Every program should have some identifying information at the front. This is information for the human reader -- comments are ignored by the compiler. This is some information I like to see: what the program is/does, the directory/file it's in (doNothng/FirstProgram.java), the author's name, and date. The exact formatting and other requirements vary, depending on your instructor or organization.

Comments can be written in any of three styles (//, /*...*/, and /**...*/). I recommend the // style for all you comments to begin with. Everything from // to the end of the line is ignored by the compiler.

Line 5 - Whitespace (eg, a blank line, spaces)
Insert blank lines to separate sections of your program. It's like starting a new paragraph in English. The compiler ignores them -- it's for us humans.
Line 6 - Class declaration
You must define one or more classes to hold the parts of your program. Your class declaration should look like this, starting with either public class or just class (the difference at this point is irrelevant). Then you must name your class (here it is "FirstProgram").
  • Class names begin, by convention, with an uppercase letter. As with other names, they may be continued with any number of letters (upper- and lowercase), digits, and underscores ("_").
  • Class names must be exactly the same as the name of the file that they are stored in -- except the file will have a ".java" extension.
  • Put all files related to this program (only the file FirstProgram.java in this case) in a directory of its own. This isn't technically required, but as a practical matter it will save you some pain later.

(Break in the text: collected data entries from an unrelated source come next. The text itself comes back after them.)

Lemma shutdown_banner_exact_witness :
  ∃ st l, kv_writes (handleSideEffect (JT := SessionDemo.text) 3 "result"
            (with_shutdownPending true (newSession (set_State StateIdle zero_SessionState)))) = st :: l ∧
    st_State st = StateIdle.
Proof.
  destruct (shutdown_banner_exact (JT := SessionDemo.text) 3 "result"
    (with_shutdownPending true (newSession (set_State StateIdle zero_SessionState))) eq_refl) as [_ Hw].
  destruct Hw as (st & l & Hk & Hst).
  - right. right. split; [vm_compute; reflexivity|eexists; vm_compute; reflexivity].
  - exists st, l. split; [exact Hk|]. apply Hst. vm_compute. congruence.
Defined.

Lemma usage_is_sum_witness :
  let s' := fold_left (λ s line, handleSideEffect (JT := SessionDemo.text) 1 line s) ["result"; "bash?"; "result"]
              (newSession zero_SessionState) in
  InputTokens (st_Usage (state s')) = 10 ∧ OutputTokens (st_Usage (state s')) = 14.
Proof.
  destruct (usage_is_sum (JT := SessionDemo.text) 1 ["result"; "bash?"; "result"] (newSession zero_SessionState))
    as [A B]; [split; vm_compute; congruence|split; vm_compute; congruence|].
  cbv zeta. rewrite A, B. vm_compute. split; reflexivity.
Defined.

(** One background agent is launched, a background shell ends: the counter is
    back to zero while the agent is still running. *)
Lemma agent_counter_exact_witness :
  inFlightBackgroundAgents (agents_after (JT := SessionDemo.text)
    [(EventTypeAssistant, "agent"); (EventTypeUser, "notified")] (newSession zero_SessionState)) = 0.
Proof.
  destruct (agent_counter_exact (JT := SessionDemo.text)
    [(EventTypeAssistant, "agent"); (EventTypeUser, "notified")] (newSession zero_SessionState)) as [_ H].
  - vm_compute. congruence.
  - rewrite H; [vm_compute; reflexivity|].
    intros pre Hpre. destruct pre as [|e1 [|e2 [|e3 pre]]].
    + vm_compute. congruence.
    + destruct Hpre as [suf Hs]. injection Hs as <- Hs. vm_compute. congruence.
    + destruct Hpre as [suf Hs]. injection Hs as <- <- Hs. vm_compute. congruence.
    + destruct Hpre as [suf Hs]. injection Hs as _ _ Hs. discriminate Hs.
Defined.

Lemma truncation_members_witness :
  ∃ l, truncateEventIfNeeded (JT := SessionDemo.bulk) (SessionDemo.zeros (N.to_nat 9000000)) =
         Done (json_print (JsonText := SessionDemo.bulk) (JObj l)) ∧
    ("message", JObj [("content", JStr "...")]) ∈ l.
Proof.
  destruct (truncation_members (JT := SessionDemo.bulk) (SessionDemo.zeros (N.to_nat 9000000))
    [("type", JStr "assistant"); ("message", JObj [("content", JStr "...")])]) as (l & Hl & Hm).
  - rewrite SessionDemo.length_zeros, N2Nat.id. reflexivity.
  - reflexivity.
  - exists l. split; [exact Hl|]. apply Hm. right. split; [discriminate|]. split; [discriminate|]. reflexivity.
Defined.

Everything in the class is written between curly braces, {}. The left brace is written at the end of the class declaration line here, and the matching right brace that ends the class declaration is on line 12.

Lines 8-10 - Main method
Every Java application starts in the main method. A method is a named group of instructions for doing something. You may define additional methods of your own, but you must write a main method with a first line that looks exactly like this. Like a class, the body of the method is enclosed between left and right braces. This body is empty. It does nothing.

Indentation. You will notice that everything inside of braces for the class and main method is indented (space at the front). For every set of braces, the indentation should be increased one level. Typically each indentation level consists of 4 spaces.